_Required work:_
Extract the final stretch of the data: the line that contains "- induction IH as [|e" and every line after it, unaltered, and no other lines.

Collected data

# # # #

Lemma AddItem_run scc item w :
  ∃ counters, AddItem scc item w =
    (Ret (mc_Add item (w_ext w)).1, mkWorld (w_heap w) counters (mc_Add item (w_ext w)).2).
Proof.
  unfold AddItem, ext, mbind, M_bind; simpl.
  destruct (mc_Add item (w_ext w)) as [[[]|] e1] eqn:Hg; simpl; by eexists.
Qed.

Lemma mem_statuses_ok this keys limits hits vs flags w :
  keyed (w_heap w) keys limits → length flags = length keys →
  wp Err (mem_statuses this keys limits hits vs flags) w
    (after_statuses w keys limits
       ((λ key, u32 (decode_count (vs !! ck_Key key) + hits)) <$> keys) flags (length keys)).
Proof.
  intros Hkeyed Hflags. unfold mem_statuses. set (results := _ <$> keys).
  apply (wp_range Err (after_statuses w keys limits results flags)); [apply after_statuses_nil|].
  intros j key ss w1 Hj Hafter. assert (length ss = j) as <- by apply Hafter. cbv zeta.
  pose proof (lookup_lt_Some _ _ _ Hj) as Hlt. pose proof Hkeyed as [Hlen _].
  destruct (lookup_lt_is_Some_2 limits (length ss)) as [o Ho]; [lia|].
  destruct (lookup_lt_is_Some_2 flags (length ss)) as [b Hb]; [lia|].
  do 2 (eapply wp_bind_Ret; [by apply index_Some|]). eapply verdict_round; try done.
  unfold results. by rewrite list_lookup_fmap, Hj.
Qed.

(** [increase_key] never fails: what it cannot do it logs. *)
Lemma increase_key_ok this k o rl d hits w :
  o ≫= (λ l, w_heap w !! l) = Some rl → unit_seconds (pl_Unit (rl_Limit rl)) = Some d →
  wp Err (increase_key this k o hits) w (λ _ w', w_heap w' = w_heap w).
Proof.
  intros Hrl Hd. unfold increase_key. destruct (Increment_run (mi_client this) k hits w) as [c1 Hr1].
  eapply wp_bind_Ret; [exact Hr1|].
  destruct (mc_Increment k hits (w_ext w)) as [[v err] e1]; simpl. destruct err as [[]|]; try by apply wp_ret.
  eapply wp_bind_Ret; [by apply deref_ok|]. eapply wp_bind_Ret; [by apply UnitToDivider_Some|].
  eapply wp_bind with (Q := λ _ w', w_heap w' = w_heap w).
  { case_bool_decide; [|by apply wp_ret]. unfold ext, wp, mbind, M_bind; simpl.
    by destruct (int63n _ e1). }
  intros exp w1 Hh1. destruct (AddItem_run (mi_client this) (mkItem k (FormatInt hits) (i32 exp)) w1)
    as [c2 Hr2]. eapply wp_bind_Ret; [exact Hr2|].
  destruct (mc_Add _ (w_ext w1)) as [err e2]; simpl. destruct err as [[]|]; try by apply wp_ret.
  destruct (Increment_run (mi_client this) k hits (mkWorld (w_heap w1) c2 e2)) as [c3 Hr3].
  eapply wp_bind_Ret; [exact Hr3|]. by apply wp_ret.
Qed.
(* ===== verification/ProviderSpec.v ===== *)
(** * Configuration sources: what they accept and what reaches the service

    The key check and the reading of files as verdicts that do not depend on map
    order, a runtime update from the files to the service, the answers to xDS
    responses, the xDS translation read back, and the invariants and the
    deadlock of the xDS connection loop. *)

From S2P Require Import Prelude GoStrings World Utils Stats Config ConfigLoad ConfigLookup.
From S2P Require Import Limiter LimiterSpec Tls Settings SettingsSpec Health Service ServiceSpec.
From S2P Require Import ServiceTheorems Provider.
From stdpp Require Import relations.

#[local] Open Scope Z_scope.

(** ** Valid keys *)

Definition valid_key (k : yaml_key) : bool :=
  match k with KString s => bool_decide (s ∈ validKeys) | KOther _ => false end.

Definition is_map (v : yaml_value) : bool := match v with YMap _ => true | _ => false end.

Fixpoint valid_value (v : yaml_value) : bool :=
  match v with
  | YSeq l => forallb (λ e, is_map e && valid_value e) l
  | YMap m => forallb (λ p, valid_key p.1 && valid_value p.2) m
  | YOther _ => false
  | _ => true
  end.

Fixpoint yaml_value_nested_ind (P : yaml_value → Prop)
    (Hseq : ∀ l, Forall P l → P (YSeq l)) (Hmap : ∀ m, Forall (λ p, P p.2) m → P (YMap m))
    (Hstr : ∀ s, P (YString s)) (Hint : ∀ z, P (YInt z)) (Hbool : ∀ b, P (YBool b)) (Hnil : P YNil)
    (Hother : ∀ t, P (YOther t)) (v : yaml_value) : P v :=
  match v with
  | YSeq l =>
      Hseq l ((fix go l : Forall P l :=
        match l with
        | [] => Forall_nil_2 P
        | e :: l' => Forall_cons_2 P e l'
            (yaml_value_nested_ind P Hseq Hmap Hstr Hint Hbool Hnil Hother e) (go l')
        end) l)
  | YMap m =>
      Hmap m ((fix go m : Forall (λ p, P p.2) m :=
        match m with
        | [] => Forall_nil_2 _
        | p :: m' => Forall_cons_2 (λ p, P p.2) p m'
            (yaml_value_nested_ind P Hseq Hmap Hstr Hint Hbool Hnil Hother p.2) (go m')
        end) m)
  | YString s => Hstr s
  | YInt z => Hint z
  | YBool b => Hbool b
  | YNil => Hnil
  | YOther t => Hother t
  end.

(** A check that either passes or panics with a configuration error, and never
    touches the state. *)
Definition verdict {W} (ok : bool) (m : M W unit) : Prop :=
  ∀ w, if ok then m w = (Ret (), w) else ∃ msg, m w = (Panic (PConfigError msg), w).

Lemma verdict_bind {W} ok ok' (m : M W unit) (k : M W unit) :
  verdict ok m → (ok = true → verdict ok' k) → verdict (ok && ok') (_ ← m; k).
Proof.
  intros Hm Hk w. specialize (Hm w). destruct ok; simpl.
  - specialize (Hk eq_refl w). rewrite (bind_Ret _ _ _ _ _ Hm). exact Hk.
  - destruct Hm as [msg Hm]. exists msg. by erewrite bind_Panic.
Qed.

Lemma verdict_error {W} name msg : verdict (W := W) false (throw (newRateLimitConfigError name msg)).
Proof. intros w. by eexists. Qed.

Lemma verdict_ok {W} : verdict (W := W) true (mret ()).
Proof. by intros w. Qed.

#[local] Hint Resolve verdict_error verdict_ok : core.

Lemma check_key_verdict {W} fileName k : verdict (W := W) (valid_key k) (check_key fileName k).
Proof. destruct k as [s|t]; simpl; [|done]. case_decide; [rewrite bool_decide_true|rewrite bool_decide_false]; done. Qed.

Lemma validate_value_verdict {W} print fileName v :
  verdict (W := W) (valid_value v) (validate_value print fileName v).
Proof.
  induction v as [l IH|m IH|s|z|b| |t] using yaml_value_nested_ind; simpl; try done.
  - induction IH as [|e l He _ IHl]; [done|]. simpl. apply verdict_bind; [|done].
    destruct e; simpl in *; done.
  - induction IH as [|[k v] m Hv _ IHm]; [done|]. simpl in *. rewrite <-andb_assoc.
    apply verdict_bind; [apply check_key_verdict|]. intros _. by apply verdict_bind.
Qed.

# # # #

_Solution:_
  - induction IH as [|e l He _ IHl]; [done|]. simpl. apply verdict_bind; [|done].
    destruct e; simpl in *; done.
  - induction IH as [|[k v] m Hv _ IHm]; [done|]. simpl in *. rewrite <-andb_assoc.
    apply verdict_bind; [apply check_key_verdict|]. intros _. by apply verdict_bind.
Qed.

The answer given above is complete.